Simonpieri et al.,[1314] reported and confirmed the validate usage of PRF membranes in reconstruction protocols along with FDBA, 0.5% metronidazole solution in about 20 patients who were treated using this new technique and followed-up during 1-5 years, and finally 184 dental implants were placed and they found no implant or graft loss in a case series.[13] PRF membranes protects the surgical site; promotes soft tissue healing; and when its fragments mixes with graft material, it functions as a “biological connector” between the different elements of graft and acts as a matrix which supports neoangiogenesis, capture of stem cells, and migration of osteoprogenitor cells to the center of graft.[14]

PRF plugs can also be used in treating the residual extraction sockets.[15] Use of autologous PRF in extracted socket filling after immediate bone augmentation using titanium membranes applied to the socket walls and primary closure was found to be feasible and safe with adequate bone filling after 8 weeks or above for implant fixation.[16]

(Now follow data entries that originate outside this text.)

(** The loop of yao/src/sema.rs:690-692 over the declared functions. *)
Definition compile_all (cx : Ctx) : M unit :=
  _ ← mapM (λ nd, compile_function cx (analyze_expr cx) nd.1) (function_declarations cx);
  mret tt.

(** yao/src/sema.rs:697-723 [analyze_module, the body]. *)
Definition analyze_body (cx : Ctx) (owner : EvaluationOwner) (root : Expr) (items : list Expr)
    : M HirExpr :=
  match owner with
  | Runtime =>
      match items with
      | [body] => analyze_expr cx body 0
      | _ => throw (diag InvalidType "eval requires exactly one body after declarations; use seq for multiple steps" [] (espan root))
      end
  | Model =>
      match items with
      | [] => throw (diag InvalidType "infer requires one Yao body" [] (espan root))
      | _ =>
          body ← analyze_infer_body cx (analyze_expr cx) items (espan root) true 0;
          mret match hkind body with
               | KInferBody b captures result _ =>
                   hir (KInferBody b captures result (canonical_source root)) (hty body)
                     (heffects body) (hspan body)
               | _ => body
               end
      end
  end.

(** yao/src/sema.rs:634-729 [analyze_module]. *)
Definition analyze_module (su : Setup) (root : Expr) : R ModuleAnalysis :=
  '(owner, items) ← program_owner root;
  '(requirements, definitions, rest) ← program_declarations su items;
  _ ← validate_type_definitions definitions;
  declarations ← prepare_function_declarations definitions (su_function_forms su);
  let cx := mkCtx (su_limits su) requirements definitions declarations (su_allow_internal su) in
  '(_, st) ← compile_all cx (st_initial scope_new);
  _ ← (if su_allow_internal su
       then validate_bound_function_tool_upper_bound requirements (compiled_functions st)
       else Ok tt);
  '(body, st') ← analyze_body cx owner root rest
                   (mkSt scope_new (compiled_functions st) (function_stack st) (node_count st));
  program ← finish_program (su_limits su) requirements definitions root owner body;
  Ok (mkModuleAnalysis program
        (map (λ nf, (nf.1, cf_body nf.2)) (compiled_functions st'))).

(** yao/src/sema.rs:630-632 [analyze_program]. *)
Definition analyze_program (su : Setup) (root : Expr) : R Program :=
  ma_program <$> analyze_module su root.

(** yao/src/sema.rs:461-468 [analyze]. *)
Definition analyze (source : str) (limits : AnalysisLimits) : R Program :=
  root ← parse_one source (parse limits);
  analyze_program (analyzer_new limits) root.

(** [try_fold(.., checked_add)] over byte lengths. *)
Definition checked_sum (init : N) (l : list str) : option N :=
  fold_left (λ acc s, total ← acc;
                      if (total + byte_len s <=? usize_max) then Some (total + byte_len s) else None)
    l (Some init).

(** yao/src/sema.rs:498-552 [analyze_with_module]. *)
Definition analyze_with_module (source : str) (type_sources function_sources : list str)
    (allow_internal : bool) (limits : AnalysisLimits) : R Program :=
  total ← ok_or (checked_sum (byte_len source) type_sources ≫=
                 λ t, checked_sum t function_sources)
            (diag ResourceLimit "Yao module source size overflow" [] empty_span);
  if max_source_bytes (parse limits) <? total then
    Err (diag ResourceLimit "Yao module source is {total_source_bytes} bytes, exceeding the limit of {}"
           [ANum total; ANum (max_source_bytes (parse limits))] empty_span)
  else if max_functions limits <? len function_sources then
    Err (diag ResourceLimit "Yao module declares {} functions, exceeding the limit of {}"
           [ANum (len function_sources); ANum (max_functions limits)] empty_span)
  else
    root ← parse_one source (parse limits);
    type_forms ← traverse (λ s, parse_one s (parse limits)) type_sources;
    function_forms ← traverse (λ s, parse_one s (parse limits)) function_sources;
    analyze_program
      (with_functions (with_types (analyzer_new limits) type_forms) function_forms allow_internal)
      root.

(** yao/src/sema.rs:474-490 [analyze_with_functions]. *)
Definition analyze_with_functions (source : str) (function_sources : list str)
    (allow_internal : bool) (limits : AnalysisLimits) : R Program :=
  analyze_with_module source [] function_sources allow_internal limits.

(** yao/src/sema.rs:556-586 [analyze_module_forms]. *)
Definition analyze_module_forms (root : Expr) (functions : list Expr) (limits : AnalysisLimits)
    : R ModuleAnalysis :=
  if max_functions limits <? len functions then
    Err (diag ResourceLimit "too many package functions" [] (espan root))
  else
    let source_bytes :=
      fold_left (λ size f, N.min (size + byte_len (canonical_source f)) usize_max) functions
        (byte_len (canonical_source root)) in
    if max_source_bytes (parse limits) <? source_bytes then
      Err (diag ResourceLimit "combined package program exceeds source byte limit" [] (espan root))
    else analyze_module (with_functions (analyzer_new limits) functions true) root.
End modules.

Anilkumar et al.,[17] has reported PRF as a potential novel root coverage approach for treating gingival recession in mandibular anterior teeth using combined laterally positioned flap technique and PRF membrane.[17] Combined use of PRF and bone graft with good results has also been reported for combined periodontic-endodontic furcation defect.[18] Aroca et al.,[19] in the 6 month of their randomized clinical trial, concluded that addition of a PRF membrane positioned under the MCAF (modified coronally advanced flap) provided inferior root coverage, but an additional gain in gingival/mucosal thickness (GTH) at 6 months compared to conventional therapy [Table 1].[19]

DISCUSSION

PRF first described by Choukroun et al.,[9] is a new second generation of platelet concentrate. Simplified processing technique without any complex handling makes it superior to PRP. PRF can be used to promote wound healing, bone regeneration, graft stabilization, wound sealing, and hemostasis. Because the fibrin matrix is better organized, it is able to more efficiently direct stem cell migration and the healing program. Release of growth factors from PRF through in vitro studies and good results from in vivo studies led to optimize the clinical application of PRF. It was shown that there are better results of PRF over PRP. Dohan et al.,[88] proved a slower release of growth factors from PRF than PRP and observed better healing properties with PRF. It was observed and shown that the cells are able to migrate from fibrin scaffold; while some authors demonstrated the PRF as a supportive matrix for bone morphogenetic protein as well.

CONCLUSION

Although PRF belongs to a new generation of platelet concentrates, the biologic activity of fibrin molecule is enough in itself to account for significant cicatricial capacity of the PRF. The slow polymerization mode confers to PRF membrane as a particularly favorable physiologic architecture to support the healing process.

However, it is now necessary to look further into platelet and inflammatory features of this biomaterial. Only a perfect understanding of its components and their significance will enable us to comprehend the clinical results obtained and subsequently extend the fields of therapeutic application of this protocol.